FLICKR, MICHAEL CHENPlacebo treatments have long been known to cause “spurious” improvement, and for this reason have posed a constant challenge to clinical trials designed to demonstrate a drug’s efficacy. And a study published last week (January 8) in Science Translational Medicine adds another wrinkle to the story: even if migraine sufferers knew they were taking an inactive treatment, according to their own notes the placebo still elicited significant pain relief, as compared with taking nothing at all.

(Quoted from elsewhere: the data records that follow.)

(* ===== verification/DhtOps.v ===== *)
(** * DhtOps: the get, query and put operations of a node

    Models [OpStatus], [GetStatus], [doneCallbackWrapper], [callbackWrapper] and the
    closures of [Dht::get], [Dht::query] and [Dht::put] of src/opendht-2.1.4/src/dht.cpp.
    An operation runs on two networks and on the local storage at once; its closures
    share one status.  What happens to it is a sequence of events, what it does a
    sequence of calls of the user's callbacks. *)
From S2P Require Import Prelude StdMap InfoHash Node Value Query Storage.

(** [OpStatus::Status]. *)
Record Status := mkStatus { st_done : bool; st_ok : bool }.
Definition Status_make : Status := mkStatus false false.

(** [OpStatus]. *)
Record OpStatus := mkOp { op_status : Status; op_status4 : Status; op_status6 : Status }.
Definition OpStatus_make : OpStatus := mkOp Status_make Status_make Status_make.

(** ** Gets and queries *)

Section Operation.
(** [A] are the items delivered, [T] the collection of those seen; the callback's answer
    may depend on the calls made before. *)
Context {A T : Type} (add_values : T -> list A -> T * list A) (cache_values : T -> list A -> T)
        (get_cb : list (list A) -> list A -> bool) (has_done_cb : bool).

(** [GetStatus<T>]. *)
Record GetStatus := mkGS { gs_op : OpStatus; gs_values : T; gs_nodes : list ptr }.

Inductive user_call := UGet (vals : list A) | UDone (ok : bool) (nodes : list ptr).

(** The calls of the user's callback so far. *)
Fixpoint got (calls : list user_call) : list (list A) :=
  match calls with [] => [] | UGet v :: c => v :: got c | UDone _ _ :: c => got c end.

(** [doneCallbackWrapper]. *)
Definition doneCallbackWrapper (nodes : list ptr) (o : GetStatus) : GetStatus * list user_call :=
  let s := gs_op o in
  if st_done (op_status s) then (o, [])
  else
    let all := gs_nodes o ++ nodes in
    if st_ok (op_status s) || (st_done (op_status4 s) && st_done (op_status6 s)) then
      let ok := st_ok (op_status s) || st_ok (op_status4 s) || st_ok (op_status6 s) in
      (mkGS (mkOp (mkStatus true (st_ok (op_status s))) (op_status4 s) (op_status6 s)) (gs_values o) all,
       if has_done_cb then [UDone ok all] else [])
    else (mkGS s (gs_values o) all, []).

(** [callbackWrapper]; the result tells the search whether to go on. *)
Definition callbackWrapper (before : list user_call) (values : list A) (o : GetStatus) : GetStatus * list user_call * bool :=
  let s := gs_op o in
  if st_done (op_status s) then (o, [], false)
  else
    let '(t, newvals) := add_values (gs_values o) values in
    let '(o1, calls) :=
      match newvals with
      | [] => (mkGS s t (gs_nodes o), [])
      | _ =>
          let ok := negb (get_cb (got before) newvals) in
          (mkGS (mkOp (mkStatus (st_done (op_status s)) ok) (op_status4 s) (op_status6 s)) (cache_values t newvals) (gs_nodes o),
           [UGet newvals])
      end in
    let '(o2, calls') := doneCallbackWrapper [] o1 in
    (o2, calls ++ calls', negb (st_ok (op_status (gs_op o2)))).

(** What happens to the operation: items from the storage or a search, the end of the
    search on one of the networks. *)
Inductive op_event :=
| EvValues (vals : list A)
| EvDone4 (ok : bool) (nodes : list ptr)
| EvDone6 (ok : bool) (nodes : list ptr).

Definition op_step (e : op_event) (before : list user_call) (o : GetStatus) : GetStatus * list user_call :=
  match e with
  | EvValues vals => (callbackWrapper before vals o).1
  | EvDone4 ok nodes =>
      doneCallbackWrapper nodes (mkGS (mkOp (op_status (gs_op o)) (mkStatus true ok) (op_status6 (gs_op o))) (gs_values o) (gs_nodes o))
  | EvDone6 ok nodes =>
      doneCallbackWrapper nodes (mkGS (mkOp (op_status (gs_op o)) (op_status4 (gs_op o)) (mkStatus true ok)) (gs_values o) (gs_nodes o))
  end.

Fixpoint op_run (es : list op_event) (before : list user_call) (o : GetStatus) : GetStatus * list user_call :=
  match es with
  | [] => (o, before)
  | e :: es' => let '(o', calls) := op_step e before o in op_run es' (before ++ calls) o'
  end.

Definition is_done_call (c : user_call) : bool := match c with UDone _ _ => true | UGet _ => false end.

(** What the events so far say: the last end of each network, and the nodes they gave. *)
Definition net4 (es : list op_event) : Status :=
  fold_left (fun s e => match e with EvDone4 ok _ => mkStatus true ok | _ => s end) es Status_make.
Definition net6 (es : list op_event) : Status :=
  fold_left (fun s e => match e with EvDone6 ok _ => mkStatus true ok | _ => s end) es Status_make.
Definition ev_nodes (e : op_event) : list ptr := match e with EvValues _ => [] | EvDone4 _ n | EvDone6 _ n => n end.
Definition both_done (es : list op_event) : bool := st_done (net4 es) && st_done (net6 es).

(** The last call of the user's callback asked to stop. *)
Definition stopped (calls : list user_call) : bool :=
  match rev (got calls) with [] => false | v :: before => negb (get_cb (rev before) v) end.

Definition quiet (calls : list user_call) : Prop := Forall (fun c => is_done_call c = false) calls.

(** The done callback was called once, last, after a first part of the events that
    ended the operation: both networks were done, or the user's callback had asked to
    stop. It was told whether the callback stopped it or a network ended well, and all
    the nodes so far. *)
Definition told (es : list op_event) (calls : list user_call) : Prop :=
  exists es1 es2 pre, es = es1 ++ es2 /\ quiet pre /\ stopped pre || both_done es1 = true /\
    calls = pre ++ [UDone (stopped pre || st_ok (net4 es1) || st_ok (net6 es1)) (concat (map ev_nodes es1))].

As many researchers have pointed out, just because improvement was caused by a sugar pill doesn’t make it invaluable. A placebo “helps stimulate the healing response,” bioethicist Howard Brody of the University of Texas told The Globe and Mail, and improvement is improvement, after all. But it’s hardly ethical to give a patient a placebo but tell him it’s a real drug. Though this hasn’t stopped all doctors from lying...

The research, led by Harvard University’s Ted Kaptchuk and Rami Burstein of the Beth Israel Deaconess Medical Center, monitored the response of 66 migraine patients to either the migraine drug Maxalt or a placebo. Each patient was instructed to endure one migraine with no treatment, recording symptoms at 30 minutes and 2.5 hours after migraine onset. For the next six migraine attacks they experienced, the patients were to take the contents of envelopes labeled “Maxalt,” “placebo,” or “Maxalt or placebo,” and again record their symptoms. Sometimes the envelopes contained the pills identified; other times they did not.

“When patients received Maxalt labeled as placebo, they were being treated by the medication—but without any positive expectation,” Burstein said in a press release. “This was an attempt to isolate the pharmaceutical effect of Maxalt from any placebo effect.” Conversely, with a placebo pill mislabeled as Maxalt, the researchers were trying to isolate the impact of the placebo effect.

While the drug was a superior pain reliever than the placebo, the results also demonstrated the power of positive thinking. “The placebo effect accounted for at least 50 percent of the subjects’ overall pain relief,” Kaptchuk said in the release. “This tells us that the effectiveness of a good pharmaceutical may be doubled by enhancing the placebo effect.”

But the surprising finding was that a truthfully labeled placebo pill still had pain-killing effects. “[O]ur findings reinforce the idea that open label placebo treatment may have a therapeutic benefit,” the authors wrote.